I’ve never considered myself much of a groupie, but when I saw Jerry Spinelli sitting at a table across the banquet room, my face and body language must have betrayed my adoration. Kent Brown, the executive director of the Highlights Foundation, put a hand on my shoulder. “Where would you like to sit?” I pointed at the author of Wringer, and Maniac Magee. Kent led me to the table, where he introduced me to Jerry and his wife, Eileen, an award-winning author and poet. I sat between them, comfortable and content. I am, after all, an only child, used to being sandwiched between Mom and Dad. And this was only day one. It could have been the highlight of the week, but it was one of many.

The Writers Workshop at Chautauqua, a week long conference for children’s writers and illustrators, is held each summer at the Chautauqua institute, in southwestern New York. The institute itself was founded in 1874, originally as a camp for Sunday school teachers. The institute is organized around four pillars: arts, education, religion, and recreation. There are a multitude of conferences, lectures, concerts and workshops that simultaneously take place. The setting is extraordinary, 750 acres of grounds situated on Chautauqua Lake. The architecture is late nineteenth century. Vehicle use is discouraged. Each morning I walked or took a run along the grounds, past the dorms of opera students warming up their voices, or the practice studios where a piano quartet was rehearsing.

The best thing about the writers workshop is the easy rapport between faculty and attendees, and the thoroughness of the one on one-critique sessions. There is no ‘us and them.’ Attendees are treated with respect. At dinner, in the ornate Athenaeum hotel, Kent Brown acts as a sort of traffic cop. Those who teach are intentionally dispersed two or three at a table, leaving room for six attendees. I had the feeling faculty members were briefed on accessibility and receptiveness. My mentor, Christine French Clark, the editor-in-chief of Highlights Magazine, thoroughly evaluated my submitted manuscript. We covered all her comments at my first session, and she asked to see a second piece of writing. I don’t know when she had a chance to read the second manuscript, but my second critique session was given as much care and thought as my first. At lunch, at dinner, and when I would swim in the lake in the evening, I ran into faculty who would ask about my work with great sincerity. My two roommates had the same experience of simply being well treated.
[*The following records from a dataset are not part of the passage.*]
(* ===== verification/GraphOps.v ===== *)
(** Graph commands (internal/store/graph_ops.go and graph_requires_wires.go):
    the smallest changes people and agents make to a graph, each applied under
    the store's write lock, and the search that refuses a dependency cycle. *)

From S2P Require Import Prelude GoStr GoFloat GoTime Dsl Graph NodeTypes Workflow Roles State Readiness Cycles Validate Permission.
From Stdlib Require Import Ascii.
Open Scope Z_scope.

Definition maxNodeRefs : nat := 32.

(** * One change *)

(** GraphOp.  A nil pointer means "leave alone" and is [None]. *)
Record GraphOp := mkGraphOp {
  op_Kind : string;
  op_NodeID : string;
  op_X : option float64;
  op_Y : option float64;
  op_Width : option float64;
  op_Height : option float64;
  op_Title : option string;
  op_NodeKind : option string;
  op_Priority : option string;
  op_Assignee : option string;
  op_Deadline : option string;
  op_WriteAccess : option string;
  op_Tags : option (list string);
  op_From : string;
  op_To : string;
  op_Relation : option string;
  op_Line : option string;
  op_Order : list string;
  op_Ref : string;
  op_Acceptance : option Acceptance;
  op_Workflow : option Workflow;
  op_AgentRoles : list AgentRoleDef;
}.

(** Requests with only the named fields, for examples. *)
Definition empty_op (kind : string) : GraphOp :=
  mkGraphOp kind EmptyString None None None None None None None None None None None
    EmptyString EmptyString None None [] EmptyString None None [].

Definition edge_op (kind from to : string) : GraphOp :=
  mkGraphOp kind EmptyString None None None None None None None None None None None
    from to None None [] EmptyString None None [].

Definition style_op (from to : string) (relation line : option string) : GraphOp :=
  mkGraphOp "set-edge-style" EmptyString None None None None None None None None None None None
    from to relation line [] EmptyString None None [].

(** The refusals, with what their sentences name. *)
Inductive OpError :=
  | NoNode (id : string)
  | NeedsFinite (kind : string)
  | Forbidden (d : Denied)
  | BadWriteAccess (access : string)
  | EndMissing (from to : string)
  | DependsOnSelf
  | GateControlled (from to gate : string)
  | BadRequires (node : string) (e : ParseError)
  | WouldCycle (from to : string) (cycle : list string)
  | StyleNeedsField
  | EdgeNotFound (from to : string)
  | RefTargetMissing (id : string)
  | RefersToSelf
  | TooManyRefs (node : string)
  | BadAcceptance (e : AcceptanceError)
  | WorkflowOnNonGoal (node : string)
  | BadWorkflow (e : WorkflowError)
  | BadRoles (ps : list RoleProblem)
  | UnknownOp (kind : string).

Abbreviation answer A := (outcome OpError A).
Here are some pearls of wisdom I picked up at Chautauqua. Andy Gutelle, who is an Emmy award winning writer for Reading Rainbow, and who has written numerous non-fiction pieces for children, asked us to make three lists: Then, Now and Now and Then. “Kids,” he says, “are always looking for the future. They have an expectation of being entertained, but there are categories like dogs, dinosaurs, and families that are eternal.” Anna McQuinn, an author from West London, says about writing for two to five year olds, “Come in at the stage they’re in. Their world is tiny. They are working out how the world works.” Eileen Spinelli, speaking about poetry, says you can make a poem out of a fact or out of three beautiful sounding words.

And then there was Jerry Spinelli talking about humor, spitting out his words and frowning. “I don’t write for kids, I write for myself. I don’t follow them around like cats with a tasty treat, saying, ‘Come on, have some milk.’ I pour my milk into my best bowl, set it on a nice spot on the porch, and hope that a bunch of them will come and lap it up.

Delight yourself. Turn your back on your audience. Ideas are like mosquitoes, they bite you. People ask me, what’s the key? You find the key yourself, somewhere along the road. It’s a solo road, there’s no bus, no bicycle. You take it step-by-step, word-by-word. The key is custom made.”

There are a multitude of pleasures to distract you at Chautauqua. The outdoor evening concerts in the majestic amphitheatre range from orchestral works to country western bands. But the truth is I attended few institute events. In the evening, from the apartment, which I shared with two roommates, I reviewed my lecture notes, and I wrote. I wrote on the unscreened porch with the light on, hoping to attract mosquitoes.